Waarom dit ertoe doet
OpenAI’s ervaring met schaalvergroting PostgreSQL onthult verschillende praktijken die bedrijven kunnen toepassen, ongeacht hun schaalgrootte.
Bouw operationele verdedigingswerken op meerdere lagen. De aanpak van OpenAI combineert cachevergrendeling om ‘donderende kudde’-problemen te voorkomen, verbindingspooling (waardoor de verbindingstijd van 50 ms naar 5 ms daalde) en snelheidsbeperking op applicatie-, proxy- en queryniveau. Isolatie van de werkbelasting leidt verkeer met lage en hoge prioriteit naar afzonderlijke instanties, zodat een slecht geoptimaliseerde nieuwe functie de kernservices niet kan aantasten.
Beoordeel en bewaak door ORM gegenereerde SQL in productie. Object-Relational Mapping (ORM)-frameworks zoals Django, SQLAlchemy en Hibernate genereren automatisch databasequery’s op basis van applicatiecode, wat handig is voor ontwikkelaars. OpenAI ontdekte echter één door ORM gegenereerde query die twaalf tabellen samenvoegde en die meerdere zeer ernstige incidenten veroorzaakte toen het verkeer piekte. Het gemak van het laten genereren van SQL door frameworks creëert verborgen schaalrisico’s die alleen onder productiebelasting aan de oppervlakte komen. Maak van het beoordelen van deze vragen een standaardpraktijk.
Dwing strikte operationele discipline af.
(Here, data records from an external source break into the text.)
Record Inode := {
  i_isDir : bool;
  i_mtime : Z;
  i_data : list Line
}.

(** An [os.File] object: the inode it was opened on and whether it was closed. *)
Record OsFile := { of_ino : nat; of_closed : bool }.

(** The goroutine started by [scheduleDailyTasks]: the logger it serves
    and the instant of the next tick of its ticker. *)
Record Task := { task_logger : nat; task_next : Z }.

(** [sort.Slice] through its contract: given a [less] that is a strict weak
    ordering, the result is a permutation of the argument in which no
    element is [less] than an earlier one.  Nothing is promised about the
    order of elements that compare equal. *)
Definition strict_weak {A} (less : A -> A -> bool) : Prop :=
  (forall x, less x x = false)
  /\ (forall x y z, less x y = true -> less y z = true -> less x z = true)
  /\ (forall x y z, less x y = false -> less y z = false -> less x z = false).

Record SliceSorter := {
  sort_slice : (string -> string -> bool) -> list string -> list string;
  sort_slice_perm : forall less l, Permutation (sort_slice less l) l;
  sort_slice_sorted : forall less,
    strict_weak less ->
    forall l, StronglySorted (fun x y => less y x = false) (sort_slice less l)
}.

(** What the program cannot see or decide: the location of the clock, the
    library's sorting routine, and which system calls fail for reasons
    outside the model.  Paths are as [filepath.Join] builds them. *)
Record Env := {
  env_zone : Z;
  env_sort : SliceSorter;
  mkdir_err : string -> bool;
  open_err : string -> bool;
  close_err : nat -> bool;
  readdir_err : string -> bool;
  info_err : string -> bool;
  remove_err : string -> bool
}.

(** [w_unlinked] is a record of the run, not program state: the paths that
    [os.Remove] has unlinked so far, in order. *)
Record World := {
  w_env : Env;
  w_now : Z;
  w_dirs : gmap string (list (string * nat));
  w_inodes : list Inode;
  w_files : list OsFile;
  w_unlinked : list string;
  w_stdout : list Line;
  w_stderr : list string;
  w_heap : list Logger;
  w_tasks : list Task;
  globalLogger : option nat
}.

Definition set_now (v : Z) (w : World) : World :=
  {| w_env := w_env w; w_now := v; w_dirs := w_dirs w;
     w_inodes := w_inodes w; w_files := w_files w;
     w_unlinked := w_unlinked w; w_stdout := w_stdout w;
     w_stderr := w_stderr w; w_heap := w_heap w; w_tasks := w_tasks w;
     globalLogger := globalLogger w |}.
OpenAI staat alleen lichte schemawijzigingen toe; alles wat een volledige herschrijving van de tabel teweegbrengt, is verboden. Schemawijzigingen hebben een time-out van 5 seconden. Langdurige query’s worden automatisch beëindigd om te voorkomen dat databaseonderhoudsbewerkingen worden geblokkeerd. Bij het aanvullen van gegevens hanteren ze tarieflimieten die zo agressief zijn dat de bewerkingen meer dan een week kunnen duren.
Leeslasten met burst-schrijfbewerkingen kunnen langer op single-primary PostgreSQL draaien dan algemeen wordt aangenomen. De beslissing om te sharden moet afhangen van werklastpatronen en niet van het aantal gebruikers.
Deze aanpak is met name relevant voor AI-toepassingen, die vaak een zwaar leesgerichte werkbelasting hebben met onvoorspelbare verkeerspieken. Deze kenmerken komen overeen met het patroon waarbij single-primary PostgreSQL effectief schaalt.
De les is duidelijk: identificeer daadwerkelijke knelpunten, optimaliseer de bewezen infrastructuur waar mogelijk en migreer selectief wanneer dat nodig is. Een grootschalige herarchitectuur is niet altijd het antwoord op de schaaluitdagingen.